** Work request **
The answer must consist of every line in the records that contains the word "buildChatCompletionPayload".

** Opening Data provided block **

(** A request holds the model, the streaming flag and, in order, the
    role and text of every message that is valid (an assistant message
    without text is not); each tuning parameter is present exactly when it is
    switched on and has a value. *)
Theorem payload_spec messages config enabled :
  let payload := buildChatCompletionPayload messages config enabled in
  obj_get (js "model") payload = Some (JStr (model config)) ∧
  obj_get (js "stream") payload = Some (JBool (stream config)) ∧
  obj_get (js "messages") payload =
    Some (JArr (map (λ m, api_message (formatMessageForAPI m))
                  (List.filter isValidMessage messages))) ∧
  ∀ (k : jsstr) (on : bool) (value : option num), (k, (on, value)) ∈ parameters config enabled →
    obj_get k payload = if on then option_map JNum value else None.
Proof.
  intros payload. subst payload. unfold buildChatCompletionPayload.
  assert (NoDup (map fst (parameters config enabled))) as Hnd
    by (apply (bool_decide_unpack _); vm_compute; exact I).
  rewrite !payload_fold by done. split_and!; try done.
  - cbn. by rewrite map_map.
  - intros k on value Hk. rewrite payload_fold by done.
    rewrite (obj_get_mem _ _ _ Hnd Hk).
    assert (obj_get k [(js "model", JStr (model config));
      (js "messages", JArr (map api_message (map formatMessageForAPI
         (List.filter isValidMessage messages)))); (js "stream", JBool (stream config))] = None)
      as Hn.
    { assert (k ∈ map fst (parameters config enabled)) as Hkey
        by (apply list_elem_of_fmap; by exists (k, (on, value))).
      clear Hk. rename Hkey into Hk. cbn [parameters map fst] in Hk.
      rewrite !elem_of_cons, elem_of_nil in Hk.
      repeat (destruct Hk as [->|Hk]; [done|]). done. }
    destruct on, value; done.
Qed.

End Messages.

Module Relay.

Record RelayError := mkRelayError { message : jsstr; r_status : Z; code : option json }.

(** [None] is the [TypeError] of [body.error] on a body [null]: the access is
    outside the [try]. *)
Definition readErrorBody (text : jsstr) : option (option json * option json) :=
  match JSON_parse text with
  | None => Some (Some (JStr (take 300 (trim text))), None)
  | Some JNull => None
  | Some body =>
      match json_prop body (js "error") with
      | Some (JStr e) => Some (Some (JStr e), None)
      | error =>
          match error ≫= λ e, json_prop e (js "message") with
          | Some m =>
              if json_truthy m then
                Some (Some m, match error ≫= λ e, json_prop e (js "code") with
                              | Some c => if json_truthy c then Some c else None
                              | None => None
                              end)
              else Some (json_prop body (js "message"), None)
          | None => Some (json_prop body (js "message"), None)
          end
      end
  end.

Definition parseRelayError (status : Z) (text : jsstr) : option RelayError :=
  match readErrorBody text with
  | None => None
  | Some (message, code) =>
      Some (mkRelayError
        (match message with
         | Some m => if json_truthy m then json_to_string m else js "HTTP " ++ string_of_Z status
         | None => js "HTTP " ++ string_of_Z status
         end) status code)
  end.

Definition relayAuthHeaders (secret : jsstr) : obj jsstr :=
  [(js "Authorization", js "Bearer " ++ secret)].

Example relay_error_1 :
  parseRelayError 429 (jq "{`error`:{`message`:`slow down`,`code`:`rate_limit`}}")
  = Some (mkRelayError (js "slow down") 429 (Some (JStr (js "rate_limit")))).
Proof. vm_compute. reflexivity. Qed.

Lemma parseRelayError_throws status text :
  parseRelayError status text = None ↔ JSON_parse text = Some JNull.
Proof.
  unfold parseRelayError, readErrorBody. destruct (JSON_parse text) as [v|]; [|done].
  destruct v; repeat case_match; simplify_eq; try done; naive_solver.
Qed.

End Relay.

Module Chat.
Import Messages Relay.

(** ** The stream: [use-stream-request.ts]

    A source is a number, given in the order of the requests; [current] is
    [sseSourceRef.current] and [received] the sources that have delivered
    something. *)
Record Stream := mkStream { current : option nat; received : list nat; next_source : nat }.

Inductive Callback :=
  | OnUpdate (is_reasoning : bool) (chunk : json)
  | OnComplete
  | OnError (error : jsstr) (errorCode : option json).

Definition terminal (c : Callback) : bool :=
  match c with OnUpdate _ _ => false | _ => true end.

Definition isCurrent (st : Stream) (source : nat) : bool :=
  bool_decide (current st = Some source).

Definition settle (st : Stream) (source : nat) (notify : list Callback)
    : Stream * list Callback :=
  if negb (isCurrent st source) then (st, [])
  else (mkStream None (received st) (next_source st), notify).

(** [chunk.choices?.[0]?.delta]; the chunk is not [null]. *)
Definition delta_of (chunk : json) : option json :=
  match json_prop chunk (js "choices") ≫= (λ choices,
    match choices with
    | JArr l => head l
    | JObj o => obj_get (js "0") o
    | _ => None
    end) with
  | Some choice => json_prop choice (js "delta")
  | None => None
  end.

Definition truthy_prop (v : option json) (k : jsstr) : option json :=
  match v ≫= λ v, json_prop v k with
  | Some x => if json_truthy x then Some x else None
  | None => None
  end.

Definition receive (st : Stream) (source : nat) : Stream :=
  mkStream (current st) (source :: received st) (next_source st).

Definition onMessage (st : Stream) (source : nat) (data : jsstr) : Stream * list Callback :=
  if negb (isCurrent st source) then (st, []) else
  if bool_decide (data = js "[DONE]") then settle st source [OnComplete] else
  match JSON_parse data with
  | None => settle st source [OnError PARSE_ERROR None]
  | Some JNull => (st, [])
  | Some chunk =>
      let delta := delta_of chunk in
      let '(st, c1) :=
        match truthy_prop delta (js "reasoning_content") with
        | Some r => (receive st source, [OnUpdate true r])
        | None => (st, [])
        end in
      let '(st, c2) :=
        match truthy_prop delta (js "content") with
        | Some c => (receive st source, [OnUpdate false c])
        | None => (st, [])
        end in
      (st, c1 ++ c2)
  end.

Definition has_received (st : Stream) (source : nat) : bool :=
  bool_decide (source ∈ received st).

(** An error body that makes the reader throw leaves no callback. *)
Definition onErrorEvent (st : Stream) (source : nat) (status : Z) (data : jsstr)
    : Stream * list Callback :=
  settle st source
    (if (status =? 0)%Z then
       if has_received st source then [OnComplete] else [OnError NETWORK_ERROR None]
     else
       match parseRelayError status data with
       | Some error => [OnError (message error) (code error)]
       | None => []
       end).

Definition onClosed (st : Stream) (source : nat) : Stream * list Callback :=
  settle st source
    (if has_received st source then [OnComplete] else [OnError INTERRUPTED None]).

(** [started] is whether [source.stream()] returns. *)
Definition sendStreamRequest (st : Stream) (started : bool) : Stream * list Callback :=
  let source := next_source st in
  let st := mkStream (Some source) (received st) (S source) in
  if started then (st, []) else settle st source [OnError STREAM_START_ERROR None].

Definition stopStream (st : Stream) : Stream :=
  match current st with
  | None => st
  | Some _ => mkStream None (received st) (next_source st)
  end.

(** ** The handlers: [use-chat-handler.ts] *)

Definition handleStreamUpdate (is_reasoning : bool) (chunk : json) (messages : list Message)
    : list Message :=
  updateLastAssistantMessage messages (λ message,
    if bool_decide (status message = Some ERROR) then message else
    if is_reasoning then
      set_status STREAMING
        (set_reasoning
          (Some (mkReasoning
             ((match reasoning message with Some r => r_content r | None => [] end)
                ++ json_to_string chunk) num_zero)) true message)
    else set_status STREAMING (processStreamingContent message (json_to_string chunk))).

Definition handleStreamComplete (messages : list Message) : list Message :=
  updateLastAssistantMessage messages (λ message,
    if bool_decide (status message = Some COMPLETE) || bool_decide (status message = Some ERROR)
    then message else set_status COMPLETE (finalizeMessage message None)).

Definition handleStreamError (error : jsstr) (errorCode : option json) (messages : list Message)
    : list Message :=
  updateAssistantMessageWithError messages error errorCode.

Definition apply_callback (messages : list Message) (c : Callback) : list Message :=
  match c with
  | OnUpdate is_reasoning chunk => handleStreamUpdate is_reasoning chunk messages
  | OnComplete => handleStreamComplete messages
  | OnError error errorCode => handleStreamError error errorCode messages
  end.

(** The answer to a request that is not streamed: the first choice's text and
    reasoning. *)
Definition handleResponse (text : jsstr) (reasoning_content : option jsstr)
    (messages : list Message) : list Message :=
  updateLastAssistantMessage messages (λ message,
    set_status COMPLETE
      (finalizeMessage
        (set_versions
          [mkVersion (match versions message with v :: _ => id v | [] => None end) text] message)
        reasoning_content)).

Definition stop_message (message : Message) : Message :=
  if bool_decide (status message = Some LOADING) || bool_decide (status message = Some STREAMING)
  then set_status COMPLETE (finalizeMessage message None) else message.

Definition stopGeneration (st : Stream) (messages : list Message) : Stream * list Message :=
  (stopStream st, updateLastAssistantMessage messages stop_message).

(** ** The page: the messages a request starts from ([index.tsx]) *)

Definition handleSendMessage (ids : jsstr * jsstr * jsstr * jsstr) (text : jsstr)
    (messages : list Message) : list Message :=
  let '(id1, id2, id3, id4) := ids in
  messages ++ [createUserMessage id1 id2 text; createLoadingAssistantMessage id3 id4].

(** [findIndex] *)
Fixpoint key_position (k : jsstr) (messages : list Message) : option nat :=
  match messages with
  | [] => None
  | m :: l => if decide (key m = k) then Some 0 else S <$> key_position k l
  end.

Definition handleRegenerateMessage (id1 id2 : jsstr) (target : jsstr) (messages : list Message)
    : option (list Message) :=
  match key_position target messages with
  | None => None
  | Some messageIndex =>
      Some (take messageIndex messages ++ [createLoadingAssistantMessage id1 id2])
  end.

** Closing Data provided block **

** Your response **
  let payload := buildChatCompletionPayload messages config enabled in
  intros payload. subst payload. unfold buildChatCompletionPayload.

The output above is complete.